=== Section Start ===

(** The entry of one app, read from its mirror. *)
Definition app_dict_of_mirror (app : string) (infos : dict) (m : Mirror)
  : result dict :=
  rbind (added_in_catalog m) (fun added =>
  let infos := dict_set infos "added_in_catalog" (VInt added) in
  let infos := dict_set infos "branch" (get_default infos "branch" (VStr "master")) in
  rbind (resolve_revision m infos) (fun revision =>
  let infos := dict_set infos "revision" revision in
  rbind (commit m (str_of_value revision)) (fun c =>
  let timestamp := committed_date c in
  rbind (load_manifest app m) (fun manifest =>
  rbind (subscript manifest "id") (fun id =>
  rbind (getitem infos "branch") (fun branch =>
  rbind (getitem infos "revision") (fun revision =>
  rbind (getitem infos "url") (fun url =>
  rbind (getitem infos "added_in_catalog") (fun added =>
  rbind (getitem infos "state") (fun state =>
  rbind (str_in "package-not-maintained"
           (get_default infos "antifeatures" (VList []))) (fun unmaintained =>
  rbind (value_get manifest "antifeatures" (VDict [])) (fun declared =>
  rbind (value_keys declared) (fun keys =>
  rbind (list_add keys (get_default infos "antifeatures" (VList []))) (fun all =>
  rbind (list_of_set all) (fun antifeatures_list =>
  Ok [ ("id", id);
       ("git", VDict [ ("branch", branch); ("revision", revision); ("url", url) ]);
       ("added_in_catalog", added);
       ("lastUpdate", VInt timestamp);
       ("manifest", manifest);
       ("state", state);
       ("level", get_default infos "level" (VStr "?"));
       ("maintained", VBool (negb unmaintained));
       ("high_quality", get_default infos "high_quality" (VBool false));
       ("featured", get_default infos "featured" (VBool false));
       ("category", get_default infos "category" VNone);
       ("subtags", get_default infos "subtags" (VList []));
       ("potential_alternative_to",
         get_default infos "potential_alternative_to" (VList []));
       ("antifeatures", VList antifeatures_list) ]))))))))))))))).

Definition build_app_dict (app : string) (infos : dict) : M dict :=
  d <- get_disk ;;
  match cache d app with
  | None => raise (AssertionError ("No cache yet for " ++ app))
  | Some m => lift (app_dict_of_mirror app infos m)
  end.

(** Keys of [result_dict]: Python compares them with [==], under which
    numbers of different types can be equal. *)
Definition key_num (k : value) : option Q :=
  match k with
  | VInt z => Some (inject_Z z)
  | VBool b => Some (if b then 1%Q else 0%Q)
  | VFloat (Finite q) => Some q
  | _ => None
  end.

Definition key_eqb (a b : value) : bool :=
  match a, b with
  | VStr x, VStr y => String.eqb x y
  | VNone, VNone => true
  | VFloat PosInf, VFloat PosInf => true
  | VFloat NegInf, VFloat NegInf => true
  | _, _ =>
      match key_num a, key_num b with
      | Some x, Some y => Qeq_bool x y
      | _, _ => false
      end
  end.

(** [result_dict[k] = entry] *)
Fixpoint rd_set (rd : list (value * dict)) (k : value) (entry : dict)
  : list (value * dict) :=
  match rd with
  | [] => [(k, entry)]
  | (k', entry') :: rd' =>
      if key_eqb k' k then (k', entry) :: rd'
      else (k', entry') :: rd_set rd' k entry
  end.

Fixpoint rd_get (rd : list (value * dict)) (k : value) : option dict :=
  match rd with
  | [] => None
  | (k', entry) :: rd' => if key_eqb k' k then Some entry else rd_get rd' k
  end.

(** The loop of lines 172-182. *)
Fixpoint build_items (items : list (string * dict))
  (result_dict : list (value * dict)) : M (list (value * dict)) :=
  match items with
  | [] => ret result_dict
  | (app, infos) :: rest =>
      let app := lower app in
      built <- try_except
                 (app_dict <- build_app_dict app infos ;; ret (Some app_dict))
                 (fun e =>
                    error ("Processing " ++ app ++ " failed: " ++ exn_str e) ;;;
                    ret None) ;;
      match built with
      | None => build_items rest result_dict
      | Some app_dict =>
          id <- lift (getitem app_dict "id") ;;
          if hashable id
          then build_items rest (rd_set result_dict id app_dict)
          else raise (TypeError "unhashable type")
      end
  end.
(** * Sendai bus map: schedule engine

    A shallow embedding of the position-inference and arrival-resolution
    code of the repository:

    - the Go server ([package main]): [timeToSec], [isServiceRunningToday],
      [calculateBusPosition], [calculateAllBusPositions],
      [calculateBusPositionsInBounds] and the handlers of [/api/buses],
      [/api/trips/:routeId/:tripId] and [/api/stops/:stopId/timetable];
    - the TypeScript client: [timeToSec], [isServiceRunningToday] and
      [calculateBusPos] of [utils.ts], and the arrival list of
      [BusPanel.tsx].

    Go's [int] is a 64-bit integer with wrap-around. Its [float64] and the
    fractional numbers of JavaScript are IEEE 754 binary64 values, computed
    with the executable specification of the Standard Library
    ([SpecFloat]). Go maps and JSON objects are finite maps. *)

From Stdlib Require Import ZArith Lia Bool List Ascii String.
From Stdlib Require Import Floats.SpecFloat.
From stdpp Require Import base option list gmap strings sorting.

Local Open Scope Z_scope.

(* ===================================================================== *)
(** ** Machine integers *)

(** Go's [int] on the 64-bit targets of the server: two's complement. *)
Module Int64.

Definition min_int : Z := - 2 ^ 63.
Definition max_int : Z := 2 ^ 63 - 1.

(** The value an arithmetic result wraps to. *)
Definition wrap (z : Z) : Z := (z + 2 ^ 63) mod 2 ^ 64 - 2 ^ 63.

Definition add (a b : Z) : Z := wrap (a + b).
Definition sub (a b : Z) : Z := wrap (a - b).
Definition mul (a b : Z) : Z := wrap (a * b).

(** Saturation, as [strconv] and [time.Duration] clamp out-of-range
    results. *)
Definition clamp (z : Z) : Z := Z.max min_int (Z.min max_int z).

End Int64.

(* ===================================================================== *)
(** ** binary64 *)

Module F64.

Definition prec : Z := 53.
Definition emax : Z := 1024.

Definition float : Type := spec_float.

(** Conversion of an integer ([float64(n)] in Go; the number a JSON
    integer denotes in JavaScript): round to nearest, ties to even. *)
Definition of_int (z : Z) : float := binary_normalize prec emax z 0 false.

Definition add : float -> float -> float := SFadd prec emax.
Definition mul : float -> float -> float := SFmul prec emax.
Definition div : float -> float -> float := SFdiv prec emax.

(** [x <= y], false when either side is NaN. *)
Definition leb : float -> float -> bool := SFleb.

(** The value of [math.Floor] / [Math.floor]: an integer, an infinity or
    NaN. *)
Inductive integral : Type :=
| INaN
| IInf (negative : bool)
| IFin (z : Z).

Definition floor (x : float) : integral :=
  match x with
  | S754_nan => INaN
  | S754_infinity s => IInf s
  | S754_zero _ => IFin 0
  | S754_finite s m e => IFin (Z.shiftl (cond_Zopp s (Zpos m)) e)
  end.

(** The linear map of both interpolators,
    [floor(a + c * (n / d))], every operation rounded to binary64. *)
Definition lerp (a c n d : Z) : integral :=
  floor (add (of_int a) (mul (of_int c) (div (of_int n) (of_int d)))).

End F64.

(* ===================================================================== *)
(** ** Strings *)

Module Str.
(** No valid token has a character out of place. *)
Lemma valid_token_first_invalid token m :
  valid_token token = Some m -> first_invalid 0 token = None.
Proof.
  unfold valid_token. case_bool_decide as Hin; [|done]. intros _.
  unfold validTokens in Hin. set_unfold. by destruct Hin as [->|[->|[->|[]]]].
Qed.

Lemma first_invalid_lookup token : forall k i c,
  first_invalid k token = Some (i, c) ->
  (k <= i)%nat /\ token !! (i - k)%nat = Some c.
Proof.
  induction token as [|c0 token IH]; intros k i c H; [done|].
  simpl in H. case_bool_decide.
  - apply IH in H as [Hle Hc]. split; [lia|].
    replace (i - k)%nat with (S (i - S k)) by lia. done.
  - injection H as <- <-. split; [lia|]. by rewrite Nat.sub_diag.
Qed.

(** The turn taken at a character that is not white space, does not
    open a comment, and starts four characters of which one is out of
    place: the first such character is reported, with its position
    counted from one. *)
Lemma tokenize_turn_invalid input current tokens i c :
  (current < length input)%nat ->
  from_option is_space false (input !! current) = false ->
  substr input current 2 <> [0x2F; 0x2A] ->
  first_invalid 0 (substr input current 4) = Some (i, c) ->
  tokenize_turn input current tokens = Stop (Throw (InvalidToken c (current + i + 1)))
  /\ input !! (current + i)%nat = Some c.
Proof.
  intros Hlt Hspace Hcomment Hinvalid. unfold tokenize_turn.
  replace (current <? length input)%nat with true by (symmetry; by apply Nat.ltb_lt).
  simpl negb. cbv iota. rewrite Hspace.
  destruct (decide (substr input current 2 = [47; 42])); [done|].
  cbv zeta.
  destruct (valid_token (substr input current 4)) as [m|] eqn:Hvalid.
  { apply valid_token_first_invalid in Hvalid. congruence. }
  rewrite Hinvalid. split; [done|].
  apply first_invalid_lookup in Hinvalid as [_ Hc].
  unfold substr in Hc. rewrite Nat.sub_0_r in Hc.
  apply lookup_take_Some in Hc as [Hc _]. by rewrite lookup_drop in Hc.
Qed.

(** The scan for the closer of a comment always answers, and never
    behind where it started. *)
Lemma find_closer_total n : forall input current,
  (length input <= n + current + 2)%nat ->
  find_closer n input current <> NoFuel.
Proof.
  induction n as [|n IH]; intros input current Hn; simpl;
    destruct (decide (substr input current 2 = [42; 47])); try done;
    destruct (length input <=? current + 2)%nat eqn:Hend; try done;
    apply Nat.leb_gt in Hend.
  - lia.
  - apply IH. lia.
Qed.

Lemma find_closer_ge n : forall input current current',
  find_closer n input current = Return current' -> (current <= current')%nat.
Proof.
  induction n as [|n IH]; intros input current current'; simpl;
    destruct (decide (substr input current 2 = [42; 47])); try (intros [= <-]; lia);
    destruct (length input <=? current + 2)%nat; try done.
  intros H%IH. lia.
Qed.

(** The only texts on which the error branch throws nothing: the window
    holds the beginning of a token and the input ends inside it. *)
Lemma first_invalid_none token :
  first_invalid 0 token = None -> valid_token token = None ->
  token ∈ [[]; [0x3046]; [0x3046; 0x3093]; [0x3046; 0x3093; 0x3061]].
Proof.
  intros Hnone Hvalid.
  destruct token as [|c0 [|c1 [|c2 [|c3 [|c4 token]]]]]; simpl in Hnone;
    repeat (case_bool_decide; [|done]); set_unfold; destruct_or?; subst;
    try done; try (clear; by eauto 10); by vm_compute in Hvalid.
Qed.

(** Every turn of the lexer ends the call, or moves [current] forward,
    or, where the input ends inside a token, changes nothing. *)
Lemma tokenize_turn_progress input current tokens :
  match tokenize_turn input current tokens with
  | Stop r => r <> NoFuel
  | Next current' tokens' =>
      (current < current')%nat \/
      (current' = current /\ tokens' = tokens /\
       drop current input ∈ [[0x3046]; [0x3046; 0x3093]; [0x3046; 0x3093; 0x3061]])
  end.
Proof.
  unfold tokenize_turn.
  destruct (current <? length input)%nat eqn:Hlt; [|done]. apply Nat.ltb_lt in Hlt.
  simpl negb. cbv iota.
  destruct (from_option is_space false (input !! current)); [left; lia|].
  destruct (decide (substr input current 2 = [47; 42])).
  { pose proof (find_closer_total (length input) input (S (S current)) ltac:(lia)) as Htot.
    destruct (find_closer (length input) input (S (S current))) as [current'| |] eqn:Hfind;
      [|done..].
    apply find_closer_ge in Hfind. left. lia. }
  cbv zeta.
  destruct (valid_token (substr input current 4)) as [m|] eqn:Hvalid; [left; lia|].
  destruct (first_invalid 0 (substr input current 4)) as [[i c]|] eqn:Hinvalid; [done|].
  right. split; [done|]. split; [done|].
  pose proof (first_invalid_none _ Hinvalid Hvalid) as Htoken.
  assert (Hlen : (length (substr input current 4) < 4)%nat).
  { set_unfold. destruct Htoken as [->|[->|[->|[->|[]]]]]; simpl; lia. }
  unfold substr in *. rewrite length_take in Hlen.
  rewrite take_ge in Htoken by lia.
  assert (drop current input <> []).
  { intros Hnil. apply (f_equal length) in Hnil. rewrite length_drop in Hnil.
    simpl in Hnil. lia. }
  set_unfold. destruct Htoken as [?|[?|[?|[?|[]]]]]; eauto.
Qed.

(** On a text in which no token is cut by the end of the input, the
    lexer answers within one turn per character, and one more. *)
Lemma tokenize_from_total input :
  (forall current,
     drop current input ∉ [[0x3046]; [0x3046; 0x3093]; [0x3046; 0x3093; 0x3061]]) ->
  forall fuel current tokens,
    (0 < fuel)%nat -> (length input < fuel + current)%nat ->
    tokenize_from fuel input current tokens <> NoFuel.
Proof.
  intros Hwhole fuel.
  induction fuel as [|fuel IH]; intros current tokens Hpos Hfuel; [lia|].
  rewrite tokenize_from_S.
  pose proof (tokenize_turn_progress input current tokens) as Hturn.
  destruct (tokenize_turn input current tokens) as [current' tokens'|r] eqn:Hnext;
    [|done].
  destruct Hturn as [Hlt|(_ & _ & Hstuck)]; [|by destruct (Hwhole current)].
  destruct (decide (length input <= current)%nat) as [Hend|Hin].
  { by rewrite tokenize_turn_end in Hnext. }
  apply IH; lia.
Qed.

Lemma tokenize_total input :
  (forall current,
     drop current input ∉ [[0x3046]; [0x3046; 0x3093]; [0x3046; 0x3093; 0x3061]]) ->
  tokenize (S (length input)) input <> NoFuel.
Proof. intros Hwhole. apply tokenize_from_total; [done|lia|lia]. Qed.

End LexerFacts.

(** ** Parser *)

Module ParserFacts.
Import definedInstructions Parser.

(** Induction over a node, with the nodes of a loop body covered. *)
Lemma node_nested_ind (P : node -> Prop) :
  (forall value, P (Simple value)) ->
  (forall value, Forall P value -> P (Loop value)) ->
  forall n, P n.
Proof.
  intros Hsimple Hloop. fix IH 1. intros [value|value].
  - apply Hsimple.
  - apply Hloop. induction value as [|n value IHvalue].
    + constructor.
    + constructor; [apply IH|exact IHvalue].
Qed.

(** Induction over a tree: the body of a loop comes with its own
    induction hypothesis. *)
Lemma forest_ind (P : list node -> Prop) :
  P [] ->
  (forall value rest, P rest -> P (Simple value :: rest)) ->
  (forall value rest, P value -> P rest -> P (Loop value :: rest)) ->
  forall instructions, P instructions.
Proof.
  intros Hnil Hsimple Hloop.
  assert (Hnode : forall n rest, P rest -> P (n :: rest)).
  { induction n as [value|value IHvalue] using node_nested_ind; intros rest Hrest.
    - by apply Hsimple.
    - apply Hloop; [|done].
      induction IHvalue as [|n value Hn _ IH]; [done|by apply Hn]. }
  induction instructions as [|n rest IH]; [done|by apply Hnode].
Qed.

Lemma parseRecursively_S fuel tokens current loopDepth instructions :
  parseRecursively (S fuel) tokens current loopDepth instructions =
  match tokens !! current with
  | None => Return (instructions, current, loopDepth)
  | Some m =>
      let instruction := (m, tokens !! S current) in
      if decide (instruction = (mB, Some mB)) then Throw InvalidInstructionPair
      else if decide (instruction = IN) then Throw UnsupportedInput
      else if decide (instruction = LOOP_END) then
        if (0 <? loopDepth)%nat
        then Return (instructions, S current, (loopDepth - 1)%nat)
        else Throw UnmatchedLoopEnd
      else if decide (instruction = LOOP_START) then
        match parseRecursively fuel tokens (S (S current)) (S loopDepth) [] with
        | Return (value, current', loopDepth') =>
            parseRecursively fuel tokens (S current') loopDepth'
              (instructions ++ [Loop value])
        | Throw e => Throw e
        | NoFuel => NoFuel
        end
      else
        parseRecursively fuel tokens (S (S current)) loopDepth
          (instructions ++ [Simple instruction])
  end.
Proof. reflexivity. Qed.

(** Linear arithmetic with remainders, for the parity of [current]. *)
Ltac parity := zify; Z.to_euclidean_division_equations; lia.

(** More fuel does not change an answer. *)
Lemma parseRecursively_mono fuel : forall fuel' tokens current loopDepth instructions r,
  parseRecursively fuel tokens current loopDepth instructions = r ->
  r <> NoFuel ->
  (fuel <= fuel')%nat ->
  parseRecursively fuel' tokens current loopDepth instructions = r.
Proof.
  induction fuel as [|fuel IH]; intros fuel' tokens current loopDepth instructions r Hr Hne Hle.
  { simpl in Hr. congruence. }
  destruct fuel' as [|fuel']; [lia|].
  rewrite parseRecursively_S in *. cbv zeta in *.
  destruct (tokens !! current) as [m|]; [|done].
  repeat case_decide; try done.
  - destruct (parseRecursively fuel tokens (S (S current)) (S loopDepth) [])
      as [[[value current'] loopDepth']|e|] eqn:Hinner.
    + rewrite (IH fuel' _ _ _ _ _ Hinner) by (done || lia).
      apply (IH fuel' _ _ _ _ _ Hr); [done|lia].
    + by rewrite (IH fuel' _ _ _ _ _ Hinner) by (done || lia).
    + congruence.
  - apply (IH fuel' _ _ _ _ _ Hr); [done|lia].
Qed.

=== Section End ===

Problem: Where the word "Hspace" shows up in a line of the records above, count that line; then give the count by itself.

Response to this exercise: 2